| Exercise |
Transcribe the listing below only from the line with "(** [ORDER BY created_at" up to and including the line with "Decision (attendance_created_at_desc a b).".

| Material shown |
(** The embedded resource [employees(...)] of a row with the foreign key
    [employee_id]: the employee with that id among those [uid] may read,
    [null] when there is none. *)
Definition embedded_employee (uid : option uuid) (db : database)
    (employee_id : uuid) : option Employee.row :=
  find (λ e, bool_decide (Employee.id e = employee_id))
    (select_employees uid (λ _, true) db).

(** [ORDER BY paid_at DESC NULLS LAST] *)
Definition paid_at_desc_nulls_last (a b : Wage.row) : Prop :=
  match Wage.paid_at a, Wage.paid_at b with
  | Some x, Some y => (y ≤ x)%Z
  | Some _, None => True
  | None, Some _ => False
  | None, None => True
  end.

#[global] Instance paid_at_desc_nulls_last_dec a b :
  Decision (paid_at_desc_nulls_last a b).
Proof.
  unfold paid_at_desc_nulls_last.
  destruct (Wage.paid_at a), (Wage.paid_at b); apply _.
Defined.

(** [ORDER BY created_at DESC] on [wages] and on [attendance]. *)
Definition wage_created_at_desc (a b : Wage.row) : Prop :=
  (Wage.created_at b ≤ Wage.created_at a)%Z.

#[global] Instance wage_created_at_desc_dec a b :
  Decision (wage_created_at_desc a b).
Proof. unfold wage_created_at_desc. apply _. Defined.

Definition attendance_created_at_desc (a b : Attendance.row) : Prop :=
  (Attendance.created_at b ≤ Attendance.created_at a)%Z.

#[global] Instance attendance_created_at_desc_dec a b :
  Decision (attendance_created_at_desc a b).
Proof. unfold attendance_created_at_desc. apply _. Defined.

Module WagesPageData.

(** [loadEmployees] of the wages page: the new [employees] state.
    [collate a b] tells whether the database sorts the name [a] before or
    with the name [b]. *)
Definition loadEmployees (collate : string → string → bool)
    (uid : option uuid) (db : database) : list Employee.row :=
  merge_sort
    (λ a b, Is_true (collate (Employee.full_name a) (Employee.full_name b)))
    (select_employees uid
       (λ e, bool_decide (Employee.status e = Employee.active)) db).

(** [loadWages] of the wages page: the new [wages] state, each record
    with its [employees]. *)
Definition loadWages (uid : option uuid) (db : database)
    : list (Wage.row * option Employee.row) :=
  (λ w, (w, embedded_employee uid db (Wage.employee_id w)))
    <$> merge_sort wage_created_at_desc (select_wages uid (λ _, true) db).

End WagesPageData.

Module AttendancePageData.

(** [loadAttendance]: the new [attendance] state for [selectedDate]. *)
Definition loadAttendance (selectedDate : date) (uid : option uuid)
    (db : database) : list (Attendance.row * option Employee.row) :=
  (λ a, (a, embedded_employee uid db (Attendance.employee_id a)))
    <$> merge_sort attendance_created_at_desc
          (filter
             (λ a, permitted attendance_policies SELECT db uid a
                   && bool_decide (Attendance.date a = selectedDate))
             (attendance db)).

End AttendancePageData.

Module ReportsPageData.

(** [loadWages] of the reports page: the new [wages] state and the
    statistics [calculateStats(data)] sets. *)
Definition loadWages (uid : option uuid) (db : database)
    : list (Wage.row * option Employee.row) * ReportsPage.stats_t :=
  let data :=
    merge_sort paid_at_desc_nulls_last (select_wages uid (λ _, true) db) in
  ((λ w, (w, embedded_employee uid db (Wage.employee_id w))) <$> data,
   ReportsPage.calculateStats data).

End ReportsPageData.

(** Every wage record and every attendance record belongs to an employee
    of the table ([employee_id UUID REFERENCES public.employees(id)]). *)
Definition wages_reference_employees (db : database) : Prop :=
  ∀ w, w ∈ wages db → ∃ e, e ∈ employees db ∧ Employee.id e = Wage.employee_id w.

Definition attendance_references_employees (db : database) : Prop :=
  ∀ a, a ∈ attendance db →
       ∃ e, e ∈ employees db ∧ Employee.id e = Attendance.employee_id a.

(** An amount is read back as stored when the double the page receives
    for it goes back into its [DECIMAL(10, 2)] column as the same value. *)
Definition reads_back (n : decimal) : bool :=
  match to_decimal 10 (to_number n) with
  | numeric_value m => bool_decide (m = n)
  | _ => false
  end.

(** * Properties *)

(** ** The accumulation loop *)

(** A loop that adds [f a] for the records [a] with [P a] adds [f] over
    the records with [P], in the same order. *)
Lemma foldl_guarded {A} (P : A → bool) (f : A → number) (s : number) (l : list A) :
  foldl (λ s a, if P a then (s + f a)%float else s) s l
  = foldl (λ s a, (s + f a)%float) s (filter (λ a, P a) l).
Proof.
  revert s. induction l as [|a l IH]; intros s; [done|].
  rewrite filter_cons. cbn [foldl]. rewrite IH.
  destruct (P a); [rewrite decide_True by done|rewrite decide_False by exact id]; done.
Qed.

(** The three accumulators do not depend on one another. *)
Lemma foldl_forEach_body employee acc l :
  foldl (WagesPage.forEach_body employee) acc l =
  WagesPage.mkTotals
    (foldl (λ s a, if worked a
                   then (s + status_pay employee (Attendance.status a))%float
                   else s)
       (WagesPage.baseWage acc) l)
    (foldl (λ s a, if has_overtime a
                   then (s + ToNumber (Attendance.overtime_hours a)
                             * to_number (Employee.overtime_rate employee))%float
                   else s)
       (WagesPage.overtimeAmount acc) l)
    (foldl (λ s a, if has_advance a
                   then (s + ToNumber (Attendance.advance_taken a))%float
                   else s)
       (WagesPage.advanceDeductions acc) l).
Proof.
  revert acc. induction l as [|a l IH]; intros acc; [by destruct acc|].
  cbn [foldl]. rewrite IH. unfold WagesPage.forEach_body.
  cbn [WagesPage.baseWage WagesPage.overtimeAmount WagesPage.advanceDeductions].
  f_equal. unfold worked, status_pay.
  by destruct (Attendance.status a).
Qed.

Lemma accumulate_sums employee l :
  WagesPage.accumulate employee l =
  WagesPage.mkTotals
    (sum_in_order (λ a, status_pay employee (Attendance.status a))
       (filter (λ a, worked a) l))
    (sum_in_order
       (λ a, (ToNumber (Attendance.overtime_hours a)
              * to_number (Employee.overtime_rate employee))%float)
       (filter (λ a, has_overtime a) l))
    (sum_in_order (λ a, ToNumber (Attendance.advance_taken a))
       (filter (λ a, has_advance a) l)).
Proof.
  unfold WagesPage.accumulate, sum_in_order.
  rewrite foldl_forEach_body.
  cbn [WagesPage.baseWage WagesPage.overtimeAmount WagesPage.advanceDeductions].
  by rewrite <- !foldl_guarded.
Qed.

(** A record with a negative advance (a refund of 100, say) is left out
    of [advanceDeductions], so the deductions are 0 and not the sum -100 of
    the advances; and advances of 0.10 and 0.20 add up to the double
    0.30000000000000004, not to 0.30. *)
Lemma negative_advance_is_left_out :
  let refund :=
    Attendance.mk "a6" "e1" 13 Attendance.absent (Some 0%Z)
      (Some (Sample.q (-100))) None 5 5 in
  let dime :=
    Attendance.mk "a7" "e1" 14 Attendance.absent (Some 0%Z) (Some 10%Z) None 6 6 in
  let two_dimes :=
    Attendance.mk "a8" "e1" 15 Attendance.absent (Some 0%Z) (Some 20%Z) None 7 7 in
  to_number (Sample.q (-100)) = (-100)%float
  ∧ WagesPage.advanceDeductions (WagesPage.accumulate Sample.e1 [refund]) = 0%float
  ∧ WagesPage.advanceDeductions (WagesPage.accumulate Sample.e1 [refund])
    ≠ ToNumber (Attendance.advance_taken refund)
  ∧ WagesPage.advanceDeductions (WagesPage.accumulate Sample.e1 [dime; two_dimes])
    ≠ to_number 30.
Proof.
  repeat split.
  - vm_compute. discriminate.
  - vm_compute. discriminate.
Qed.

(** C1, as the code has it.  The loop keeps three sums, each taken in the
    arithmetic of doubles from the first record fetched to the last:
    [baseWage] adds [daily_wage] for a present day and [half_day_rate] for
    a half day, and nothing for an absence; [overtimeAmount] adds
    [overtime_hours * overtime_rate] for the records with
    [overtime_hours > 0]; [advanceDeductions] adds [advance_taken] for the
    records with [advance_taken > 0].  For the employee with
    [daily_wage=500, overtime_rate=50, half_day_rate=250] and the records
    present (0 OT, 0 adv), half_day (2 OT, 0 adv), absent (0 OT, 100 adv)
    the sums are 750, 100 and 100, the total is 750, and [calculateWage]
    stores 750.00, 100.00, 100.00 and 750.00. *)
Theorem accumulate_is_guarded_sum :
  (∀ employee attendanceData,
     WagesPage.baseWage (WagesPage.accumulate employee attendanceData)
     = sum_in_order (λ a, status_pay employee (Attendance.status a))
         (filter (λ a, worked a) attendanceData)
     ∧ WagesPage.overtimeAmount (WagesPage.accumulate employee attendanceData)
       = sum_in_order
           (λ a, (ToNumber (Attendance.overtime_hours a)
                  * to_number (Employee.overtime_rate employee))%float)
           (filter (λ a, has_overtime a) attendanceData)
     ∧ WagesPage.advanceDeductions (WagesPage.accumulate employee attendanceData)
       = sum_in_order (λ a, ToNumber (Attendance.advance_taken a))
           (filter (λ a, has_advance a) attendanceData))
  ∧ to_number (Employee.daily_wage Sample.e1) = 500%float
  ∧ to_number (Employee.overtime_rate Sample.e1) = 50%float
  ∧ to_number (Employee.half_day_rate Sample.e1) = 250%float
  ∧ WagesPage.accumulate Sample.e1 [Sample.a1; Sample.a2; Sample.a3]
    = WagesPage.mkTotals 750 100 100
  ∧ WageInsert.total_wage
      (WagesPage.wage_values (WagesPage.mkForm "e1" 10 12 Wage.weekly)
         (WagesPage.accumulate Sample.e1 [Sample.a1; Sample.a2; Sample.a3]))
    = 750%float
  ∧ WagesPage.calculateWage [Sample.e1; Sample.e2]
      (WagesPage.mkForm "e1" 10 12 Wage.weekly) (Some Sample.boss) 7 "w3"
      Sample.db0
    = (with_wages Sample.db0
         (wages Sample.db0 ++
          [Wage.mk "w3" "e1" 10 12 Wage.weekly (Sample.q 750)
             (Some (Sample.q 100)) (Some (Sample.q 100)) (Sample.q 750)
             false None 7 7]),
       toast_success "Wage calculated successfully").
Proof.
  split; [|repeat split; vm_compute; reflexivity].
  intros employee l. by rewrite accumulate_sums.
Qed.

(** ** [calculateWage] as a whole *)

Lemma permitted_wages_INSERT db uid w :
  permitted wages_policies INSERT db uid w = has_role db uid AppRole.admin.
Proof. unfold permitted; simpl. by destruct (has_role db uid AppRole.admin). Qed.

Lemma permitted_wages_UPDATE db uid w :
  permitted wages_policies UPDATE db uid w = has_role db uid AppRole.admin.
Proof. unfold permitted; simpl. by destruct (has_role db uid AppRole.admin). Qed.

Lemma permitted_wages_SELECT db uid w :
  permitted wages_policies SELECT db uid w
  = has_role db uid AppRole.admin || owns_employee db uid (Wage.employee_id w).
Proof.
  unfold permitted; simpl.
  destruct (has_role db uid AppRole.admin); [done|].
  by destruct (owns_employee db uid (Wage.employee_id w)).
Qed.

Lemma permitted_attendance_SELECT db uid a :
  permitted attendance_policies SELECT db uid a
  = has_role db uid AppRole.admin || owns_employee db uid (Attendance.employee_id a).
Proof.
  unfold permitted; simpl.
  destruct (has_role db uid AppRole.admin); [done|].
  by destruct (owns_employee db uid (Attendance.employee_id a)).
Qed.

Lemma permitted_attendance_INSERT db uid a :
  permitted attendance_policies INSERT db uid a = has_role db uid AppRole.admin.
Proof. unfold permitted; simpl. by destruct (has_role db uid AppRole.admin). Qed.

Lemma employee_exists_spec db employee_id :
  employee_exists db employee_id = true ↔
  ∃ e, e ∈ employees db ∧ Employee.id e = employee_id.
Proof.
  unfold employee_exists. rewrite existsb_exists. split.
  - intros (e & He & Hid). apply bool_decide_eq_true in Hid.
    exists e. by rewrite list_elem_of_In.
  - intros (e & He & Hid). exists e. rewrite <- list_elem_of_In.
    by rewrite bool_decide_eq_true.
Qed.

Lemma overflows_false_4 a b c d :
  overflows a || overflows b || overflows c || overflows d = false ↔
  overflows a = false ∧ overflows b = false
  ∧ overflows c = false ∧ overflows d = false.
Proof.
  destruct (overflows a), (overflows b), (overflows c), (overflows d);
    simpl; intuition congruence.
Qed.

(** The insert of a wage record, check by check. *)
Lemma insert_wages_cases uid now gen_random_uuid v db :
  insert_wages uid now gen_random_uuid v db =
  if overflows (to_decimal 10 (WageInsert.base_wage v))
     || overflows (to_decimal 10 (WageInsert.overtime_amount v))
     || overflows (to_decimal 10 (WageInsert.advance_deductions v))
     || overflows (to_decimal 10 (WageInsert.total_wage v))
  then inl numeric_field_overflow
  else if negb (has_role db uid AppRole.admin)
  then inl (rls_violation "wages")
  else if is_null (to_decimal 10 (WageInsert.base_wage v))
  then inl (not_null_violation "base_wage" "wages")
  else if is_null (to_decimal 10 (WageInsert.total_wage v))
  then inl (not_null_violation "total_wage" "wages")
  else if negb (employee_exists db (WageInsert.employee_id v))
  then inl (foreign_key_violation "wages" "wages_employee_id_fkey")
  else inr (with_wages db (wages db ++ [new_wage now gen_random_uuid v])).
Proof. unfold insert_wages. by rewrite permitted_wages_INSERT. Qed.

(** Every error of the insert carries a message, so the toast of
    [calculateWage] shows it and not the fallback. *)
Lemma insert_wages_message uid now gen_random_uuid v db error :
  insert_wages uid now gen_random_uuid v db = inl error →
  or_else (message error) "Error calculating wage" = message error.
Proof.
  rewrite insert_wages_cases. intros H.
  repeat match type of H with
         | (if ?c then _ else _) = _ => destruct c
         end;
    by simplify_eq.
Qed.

| Task answer |
(** [ORDER BY created_at DESC] on [wages] and on [attendance]. *)
Definition wage_created_at_desc (a b : Wage.row) : Prop :=
  (Wage.created_at b ≤ Wage.created_at a)%Z.

#[global] Instance wage_created_at_desc_dec a b :
  Decision (wage_created_at_desc a b).
Proof. unfold wage_created_at_desc. apply _. Defined.

Definition attendance_created_at_desc (a b : Attendance.row) : Prop :=
  (Attendance.created_at b ≤ Attendance.created_at a)%Z.

#[global] Instance attendance_created_at_desc_dec a b :
  Decision (attendance_created_at_desc a b).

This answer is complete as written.